What to do
In the entries that follow, the lines from the one with "match m !! name with Some (RegSz" through the one with "ProxyEnable := integerValue" are the ones to write out, exactly and with both ends included. Nothing else should appear.

(Data under study)

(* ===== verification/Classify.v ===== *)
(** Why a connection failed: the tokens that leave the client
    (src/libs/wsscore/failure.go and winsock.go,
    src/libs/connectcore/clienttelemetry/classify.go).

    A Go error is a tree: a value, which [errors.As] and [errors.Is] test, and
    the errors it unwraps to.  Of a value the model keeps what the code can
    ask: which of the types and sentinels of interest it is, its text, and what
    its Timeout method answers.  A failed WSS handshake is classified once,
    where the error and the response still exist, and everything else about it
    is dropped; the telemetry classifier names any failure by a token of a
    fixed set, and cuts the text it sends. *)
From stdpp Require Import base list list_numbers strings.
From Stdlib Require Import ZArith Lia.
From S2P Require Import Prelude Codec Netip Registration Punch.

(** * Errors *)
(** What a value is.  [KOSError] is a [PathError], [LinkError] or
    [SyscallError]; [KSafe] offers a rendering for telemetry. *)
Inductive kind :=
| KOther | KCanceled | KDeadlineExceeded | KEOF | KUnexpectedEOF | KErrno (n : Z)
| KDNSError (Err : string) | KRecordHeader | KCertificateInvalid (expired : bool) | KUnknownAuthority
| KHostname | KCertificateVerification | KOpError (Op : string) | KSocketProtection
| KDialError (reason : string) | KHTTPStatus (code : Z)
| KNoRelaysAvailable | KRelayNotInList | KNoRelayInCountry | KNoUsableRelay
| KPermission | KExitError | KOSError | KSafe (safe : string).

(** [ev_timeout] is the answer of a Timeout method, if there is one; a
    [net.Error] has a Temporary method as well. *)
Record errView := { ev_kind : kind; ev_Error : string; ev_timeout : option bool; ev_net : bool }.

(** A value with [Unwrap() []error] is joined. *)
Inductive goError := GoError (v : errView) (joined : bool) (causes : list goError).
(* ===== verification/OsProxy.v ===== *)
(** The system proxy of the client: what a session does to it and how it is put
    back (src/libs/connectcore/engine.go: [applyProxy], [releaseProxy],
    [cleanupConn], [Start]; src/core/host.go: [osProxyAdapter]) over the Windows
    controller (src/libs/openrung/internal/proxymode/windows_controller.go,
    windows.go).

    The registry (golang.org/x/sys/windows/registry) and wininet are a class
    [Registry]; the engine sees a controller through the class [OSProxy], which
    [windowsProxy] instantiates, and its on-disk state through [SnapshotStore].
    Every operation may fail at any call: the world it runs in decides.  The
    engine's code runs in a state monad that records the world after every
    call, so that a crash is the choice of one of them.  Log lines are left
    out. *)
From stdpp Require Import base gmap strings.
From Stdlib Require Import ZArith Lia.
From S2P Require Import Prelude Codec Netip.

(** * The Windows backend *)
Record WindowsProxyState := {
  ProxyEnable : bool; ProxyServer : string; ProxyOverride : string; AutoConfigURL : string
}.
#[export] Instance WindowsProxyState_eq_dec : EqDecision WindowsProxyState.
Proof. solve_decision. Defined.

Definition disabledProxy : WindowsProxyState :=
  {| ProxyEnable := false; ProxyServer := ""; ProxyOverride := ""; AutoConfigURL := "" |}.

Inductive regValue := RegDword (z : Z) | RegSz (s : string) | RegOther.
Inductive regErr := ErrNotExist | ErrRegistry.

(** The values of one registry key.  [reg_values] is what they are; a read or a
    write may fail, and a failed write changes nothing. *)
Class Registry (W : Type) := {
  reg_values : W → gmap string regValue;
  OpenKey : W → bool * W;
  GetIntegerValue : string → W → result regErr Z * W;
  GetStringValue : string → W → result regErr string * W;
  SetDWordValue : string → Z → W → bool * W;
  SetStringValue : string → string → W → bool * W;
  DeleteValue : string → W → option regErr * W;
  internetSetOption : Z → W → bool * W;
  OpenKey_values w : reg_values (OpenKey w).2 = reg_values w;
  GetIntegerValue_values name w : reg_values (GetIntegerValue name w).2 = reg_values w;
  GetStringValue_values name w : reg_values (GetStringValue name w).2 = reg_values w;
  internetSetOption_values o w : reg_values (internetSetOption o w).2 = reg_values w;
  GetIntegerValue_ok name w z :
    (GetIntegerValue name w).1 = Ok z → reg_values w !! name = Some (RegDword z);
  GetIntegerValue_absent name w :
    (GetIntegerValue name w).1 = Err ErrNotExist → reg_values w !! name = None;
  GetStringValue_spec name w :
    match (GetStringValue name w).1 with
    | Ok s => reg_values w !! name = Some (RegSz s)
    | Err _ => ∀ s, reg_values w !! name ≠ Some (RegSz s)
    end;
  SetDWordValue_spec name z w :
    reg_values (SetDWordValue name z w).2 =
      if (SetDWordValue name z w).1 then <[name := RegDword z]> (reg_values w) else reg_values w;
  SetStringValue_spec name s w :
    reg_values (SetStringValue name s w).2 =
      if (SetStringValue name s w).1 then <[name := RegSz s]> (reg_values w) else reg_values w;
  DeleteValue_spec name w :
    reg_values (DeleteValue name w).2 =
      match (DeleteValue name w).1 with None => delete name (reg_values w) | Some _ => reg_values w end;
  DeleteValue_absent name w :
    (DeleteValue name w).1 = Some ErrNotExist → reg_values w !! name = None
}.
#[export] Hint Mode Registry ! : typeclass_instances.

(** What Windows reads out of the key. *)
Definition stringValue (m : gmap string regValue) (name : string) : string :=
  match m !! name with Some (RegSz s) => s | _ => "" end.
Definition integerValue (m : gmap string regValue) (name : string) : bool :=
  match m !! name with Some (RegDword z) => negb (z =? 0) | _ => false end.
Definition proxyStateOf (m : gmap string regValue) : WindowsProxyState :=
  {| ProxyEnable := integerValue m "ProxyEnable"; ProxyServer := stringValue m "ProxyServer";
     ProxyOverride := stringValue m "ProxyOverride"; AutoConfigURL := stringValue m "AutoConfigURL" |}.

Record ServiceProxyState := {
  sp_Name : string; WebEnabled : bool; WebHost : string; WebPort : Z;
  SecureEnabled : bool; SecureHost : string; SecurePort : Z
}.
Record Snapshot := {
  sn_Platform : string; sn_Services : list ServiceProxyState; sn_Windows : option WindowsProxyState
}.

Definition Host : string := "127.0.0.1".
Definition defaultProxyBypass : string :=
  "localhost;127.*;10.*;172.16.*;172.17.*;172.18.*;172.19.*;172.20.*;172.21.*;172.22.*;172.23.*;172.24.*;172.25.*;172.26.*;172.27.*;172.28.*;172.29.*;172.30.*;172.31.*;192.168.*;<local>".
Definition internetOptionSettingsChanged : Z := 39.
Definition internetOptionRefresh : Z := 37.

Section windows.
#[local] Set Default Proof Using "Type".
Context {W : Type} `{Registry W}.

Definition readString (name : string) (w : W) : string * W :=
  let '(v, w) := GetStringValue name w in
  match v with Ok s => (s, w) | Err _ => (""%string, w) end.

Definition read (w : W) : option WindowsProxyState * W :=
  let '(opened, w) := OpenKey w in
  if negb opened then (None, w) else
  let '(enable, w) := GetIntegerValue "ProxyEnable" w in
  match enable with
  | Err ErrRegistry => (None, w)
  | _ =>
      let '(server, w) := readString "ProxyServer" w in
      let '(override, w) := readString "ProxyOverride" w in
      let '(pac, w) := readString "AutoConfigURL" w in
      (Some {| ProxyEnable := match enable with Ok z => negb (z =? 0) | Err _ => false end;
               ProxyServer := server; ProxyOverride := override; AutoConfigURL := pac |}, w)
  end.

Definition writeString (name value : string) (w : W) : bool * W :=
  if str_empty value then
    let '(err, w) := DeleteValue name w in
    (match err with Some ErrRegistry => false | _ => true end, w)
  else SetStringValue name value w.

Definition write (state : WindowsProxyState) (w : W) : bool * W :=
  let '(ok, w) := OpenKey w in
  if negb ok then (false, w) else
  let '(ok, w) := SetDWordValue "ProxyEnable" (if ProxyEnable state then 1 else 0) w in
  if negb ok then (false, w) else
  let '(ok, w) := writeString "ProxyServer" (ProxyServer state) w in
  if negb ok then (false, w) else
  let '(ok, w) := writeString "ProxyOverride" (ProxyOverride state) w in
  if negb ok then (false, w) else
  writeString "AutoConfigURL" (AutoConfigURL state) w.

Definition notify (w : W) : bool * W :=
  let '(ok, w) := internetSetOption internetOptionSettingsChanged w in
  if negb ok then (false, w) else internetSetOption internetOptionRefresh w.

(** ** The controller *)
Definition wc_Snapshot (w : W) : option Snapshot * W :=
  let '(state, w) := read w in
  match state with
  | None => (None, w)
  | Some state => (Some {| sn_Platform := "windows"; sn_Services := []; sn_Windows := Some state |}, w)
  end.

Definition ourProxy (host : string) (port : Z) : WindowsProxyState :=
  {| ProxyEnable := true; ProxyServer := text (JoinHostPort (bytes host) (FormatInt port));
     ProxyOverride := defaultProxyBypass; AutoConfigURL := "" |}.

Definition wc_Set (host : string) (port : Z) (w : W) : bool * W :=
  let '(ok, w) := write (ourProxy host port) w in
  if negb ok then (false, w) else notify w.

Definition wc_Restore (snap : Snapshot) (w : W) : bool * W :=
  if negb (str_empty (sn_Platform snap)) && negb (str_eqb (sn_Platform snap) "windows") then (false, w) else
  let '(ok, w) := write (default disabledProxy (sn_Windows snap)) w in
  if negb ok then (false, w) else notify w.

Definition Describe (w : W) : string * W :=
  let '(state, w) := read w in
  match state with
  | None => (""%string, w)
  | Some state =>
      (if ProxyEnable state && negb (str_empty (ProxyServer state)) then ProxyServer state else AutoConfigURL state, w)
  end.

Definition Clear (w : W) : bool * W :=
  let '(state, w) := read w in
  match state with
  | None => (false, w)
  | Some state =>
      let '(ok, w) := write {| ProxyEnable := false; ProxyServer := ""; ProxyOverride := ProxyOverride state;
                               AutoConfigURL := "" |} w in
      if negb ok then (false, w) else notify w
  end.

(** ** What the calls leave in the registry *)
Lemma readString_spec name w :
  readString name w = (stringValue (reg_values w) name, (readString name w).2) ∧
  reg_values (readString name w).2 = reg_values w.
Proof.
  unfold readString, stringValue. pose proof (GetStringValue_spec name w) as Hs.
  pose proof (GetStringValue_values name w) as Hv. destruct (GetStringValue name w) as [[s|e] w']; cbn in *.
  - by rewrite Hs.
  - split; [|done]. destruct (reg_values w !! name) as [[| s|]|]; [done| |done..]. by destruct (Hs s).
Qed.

(End Data under study)

Task answer
  match m !! name with Some (RegSz s) => s | _ => "" end.
Definition integerValue (m : gmap string regValue) (name : string) : bool :=
  match m !! name with Some (RegDword z) => negb (z =? 0) | _ => false end.
Definition proxyStateOf (m : gmap string regValue) : WindowsProxyState :=
  {| ProxyEnable := integerValue m "ProxyEnable"; ProxyServer := stringValue m "ProxyServer";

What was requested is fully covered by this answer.